Les communautés formées par les microbes intestinaux humains peuvent désormais être prédites avec plus de précision grâce à un nouveau modèle informatique développé dans le cadre d’une collaboration entre biologistes et ingénieurs, dirigée par l’Université du Michigan et l’Université du Wisconsin.
La fabrication du modèle suggère également une voie vers la mise à l’échelle des 25 espèces de microbes explorées aux milliers qui peuvent être présentes dans les systèmes digestifs humains.
« Chaque fois que nous augmentons le nombre d’espèces, nous obtenons une augmentation exponentielle du nombre de communautés possibles », a déclaré Alfred Hero, professeur émérite John H. Holland de génie électrique et d’informatique à l’Université du Michigan et co-auteur correspondant. de l’étude dans la revue eVie.
« C’est pourquoi il est si important que nous puissions extrapoler à partir des données collectées sur quelques centaines de communautés pour prédire les comportements des millions de communautés que nous n’avons pas vues. »
Alors que la recherche continue de dévoiler les multiples facettes dont les communautés microbiennes influencent la santé humaine, les probiotiques ne sont souvent pas à la hauteur du battage médiatique. Nous n’avons pas un bon moyen de prédire comment l’introduction d’une souche affectera la communauté existante. Mais l’apprentissage automatique, une approche de l’intelligence artificielle dans laquelle les algorithmes apprennent à faire des prédictions basées sur des ensembles de données, pourrait aider à changer cela.
« Des problèmes de cette ampleur ont nécessité une refonte complète de la façon dont nous modélisons le comportement de la communauté », a déclaré Mayank Baranwal, professeur adjoint de systèmes et d’ingénierie de contrôle à l’Institut indien de technologie de Bombay et co-premier auteur de l’étude.
Il a expliqué que le nouvel algorithme pourrait cartographier l’ensemble du paysage de 33 millions de communautés possibles en quelques minutes, par rapport aux jours ou mois nécessaires pour les modèles écologiques conventionnels.
Villes Sim microbiennes
Ophelia Venturelli, professeur adjoint de biochimie à l’Université du Wisconsin et co-auteur correspondant de l’étude, faisait partie intégrante de cette étape majeure. Le laboratoire de Venturelli mène des expériences avec des communautés microbiennes, les gardant dans des environnements à faible teneur en oxygène qui imitent l’environnement de l’intestin des mammifères.
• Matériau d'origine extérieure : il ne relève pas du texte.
(* ===== verification/Listing.v ===== *)
(** * Listing: directory listings and sync plans (hop-core/src/transfer/listing.rs,
    the wire format of transfer/mod.rs)

    Walking a directory, past whatever cannot be read in it, comparing two listings, and sending
    listings and plans as messages.  A message stream is the list of messages its frames decode to;
    the framing of such a list is at the end. *)
From S2P Require Import Prelude Text Policy Delta Frame Fs.
Local Open Scope Z_scope.

(** ** The protocol's types (proto/mod.rs) *)
Record FileEntry := {
  fe_path : string; fe_size : Z; fe_mtime : Z; fe_mode : Z; fe_is_dir : bool; fe_is_symlink : bool;
  fe_symlink_target : option string; fe_content_hash : option Z;
}.
Record FileHeader := { fh_path : string; fh_size : Z; fh_mode : Z; fh_mtime : Z }.
Record DirEntry := { de_path : string; de_mode : Z; de_mtime : Z }.
#[export] Instance FileEntry_eq_dec : EqDecision FileEntry.
Proof. solve_decision. Defined.

Inductive TransferMsg :=
  | FileList (entries : list FileEntry)
  | TransferPlan (files_to_send : list FileEntry) (files_to_delete : list string) (dry_run : bool)
  | PlanAck (proceed : bool)
  | FileHeader_ (h : FileHeader)
  | FileData (data : bytes)
  | FileEnd
  | CreateDirectory (d : DirEntry)
  | DeletePath (path : string)
  | CreateSymlink (path target : string)
  | FileAck (path : string) (success : bool) (error : option string)
  | Done
  | Error_ (e : string)
  | Capabilities (compression : list string) (max_chunk_size features_version : Z)
  | Negotiated (compression : option string) (chunk_size : Z) (zstd_level : option Z)
  | FileManifest (session_id total_files total_dirs total_symlinks total_deletes : Z)
  | StreamHeader (session_id : Z)
  | BlockSignatures (path : string) (block_size : Z) (signatures : list BlockSignature)
  | DeltaHeader (path : string) (new_size mode mtime : Z)
  | DeltaOp (op : DeltaOperation)
  | DeltaEnd
  | FileListChunk (entries : list FileEntry) (last : bool)
  | TransferPlanChunk (files_to_send : list FileEntry) (files_to_delete : list string) (dry_run last : bool).

Definition DELTA_MIN_FILE_SIZE : Z := 64 * 1024.
Definition LIST_CHUNK_ENTRIES : nat := Z.to_nat 5000.

(** What ends a transfer: the stream broke, the peer reported an error, a message
    out of order, a path that leaves the destination, an I/O error, a refusal, a
    panic. *)
Inductive transfer_error :=
  | StreamBroken | PeerError (e : string) | UnexpectedMsg | PathTraversal (path : string) | IoError
  | NeedsRecursive | NoSource | PlanDeclined | PolicyDenied | UnknownMode | HelperFailed | Panicked.

(** ** Walking a directory *)
(** What reading files depends on: the hash, and what the process may read of a tree: the entries
    of a directory, an entry's metadata, a file's content or a link's target. *)
Class FileHash := {
  xxh3_64 : bytes -> Z;
  dir_readable : fs -> list string -> bool;
  entry_readable : fs -> list string -> bool;
  content_readable : fs -> list string -> bool;
}.

(** [file_mode]: the type bits with the permissions. *)
Definition file_mode (n : node) : Z :=
  match n with File _ mode _ => 32768 + mode | Dir mode _ => 16384 + mode | Link _ _ => 41471 end.

Section Walk.
Context `{!FileHash}.

(** The entry at [rel] below the base, whose names are [p]. *)
Definition listed_entry (m : fs) (p rel : list string) (n : node) : FileEntry :=
  {| fe_path := utf8_lossy (str_bytes (join "/" rel));
     fe_size := match n with File c _ _ => Z.of_nat (length c) | _ => 0 end;
     fe_mtime := Z.max 0 (match n with File _ _ t | Dir _ t | Link _ t => t end);
     fe_mode := file_mode n;
     fe_is_dir := is_dir_node n;
     fe_is_symlink := is_link_node n;
     fe_symlink_target := match n with
                          | Link t _ => if content_readable m p then Some (utf8_lossy (str_bytes t)) else None
                          | _ => None end;
     fe_content_hash := match n with File c _ _ => if content_readable m p then Some (xxh3_64 c) else None | _ => None end |}.

(** [read_dir]: the names in a directory, in some order. *)
Definition read_dir (m : fs) (d : list string) : list (string * node) :=
  omap (fun kv : list string * node =>
    match rev kv.1 with
    | n :: rp => if decide (rev rp = d) then Some (n, kv.2) else None
    | [] => None
    end) (map_to_list m).

(** [rel] is the current directory relative to the base; links are not followed, and what cannot be
    read is skipped. *)
Fixpoint walk_recursive (fuel : nat) (m : fs) (base rel : list string) : list (list string * FileEntry) :=
  match fuel with
  | O => []
  | S f =>
      if dir_readable m (base ++ rel) then
        read_dir m (base ++ rel) ≫= (fun '(n, nd) =>
          if entry_readable m (base ++ rel ++ [n]) then
            (rel ++ [n], listed_entry m (base ++ rel ++ [n]) (rel ++ [n]) nd) ::
            (if is_dir_node nd then walk_recursive f m base (rel ++ [n]) else [])
          else [])
      else []
  end.
Definition path_le (a b : FileEntry) : Prop := str_leb (fe_path a) (fe_path b) = true.
#[export] Instance path_le_dec : RelDecision path_le.
Proof. unfold path_le, RelDecision. apply _. Defined.

(** A root that is no directory cannot be read and has no entries. *)
Definition walk_directory (m : fs) (root : Path) : option (list FileEntry) :=
  match stat m root with
  | At base => Some (merge_sort path_le (map snd (
      if dir_at m base then walk_recursive (S (size m)) m base [] else [])))
  | _ => None
  end.
End Walk.

(** ** Comparing two listings *)
Record SyncPlan := { files_to_send : list FileEntry; files_to_delete : list string; delta_candidates : list string }.

Definition entry_map (l : list FileEntry) : gmap string FileEntry :=
  foldl (fun m e => <[fe_path e := e]> m) ∅ l.

(** Whether the entry is sent, and whether as a delta candidate. *)
Definition plan_entry (dest_map : gmap string FileEntry) (src : FileEntry) : bool * bool :=
  if fe_is_dir src then (true, false) else
  match dest_map !! fe_path src with
  | Some dst =>
      if negb (fe_size src =? fe_size dst) then
        (true, (DELTA_MIN_FILE_SIZE <=? fe_size src) && (DELTA_MIN_FILE_SIZE <=? fe_size dst))
      else match fe_content_hash src, fe_content_hash dst with
           | Some src_hash, Some dst_hash =>
               if negb (src_hash =? dst_hash) then (true, DELTA_MIN_FILE_SIZE <=? fe_size src) else (false, false)
           | _, _ =>
               if negb (fe_mtime src =? fe_mtime dst) then
                 (true, (DELTA_MIN_FILE_SIZE <=? fe_size src) && (DELTA_MIN_FILE_SIZE <=? fe_size dst))
               else (false, false)
           end
  | None => (true, false)
  end.
(** Longest first, then in descending order. *)
Definition delete_le (a b : string) : Prop :=
  (String.length b < String.length a)%nat \/ String.length b = String.length a /\ str_leb b a = true.
#[export] Instance delete_le_dec : RelDecision delete_le.
Proof. unfold delete_le, RelDecision. apply _. Defined.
Son équipe a créé des centaines de communautés différentes avec des microbes répandus dans le gros intestin humain, imitant l’état sain du microbiome intestinal. Ils ont ensuite mesuré l’évolution de ces communautés au fil du temps et les concentrations de métabolites importants pour la santé ou de produits chimiques produits lorsque les microbes décomposent les aliments.
« Les métabolites sont produits à des concentrations très élevées dans les intestins », a déclaré Venturelli. « Certains sont bénéfiques pour l’hôte, comme le butyrate. D’autres ont des interactions plus complexes avec l’hôte et la communauté intestinale. »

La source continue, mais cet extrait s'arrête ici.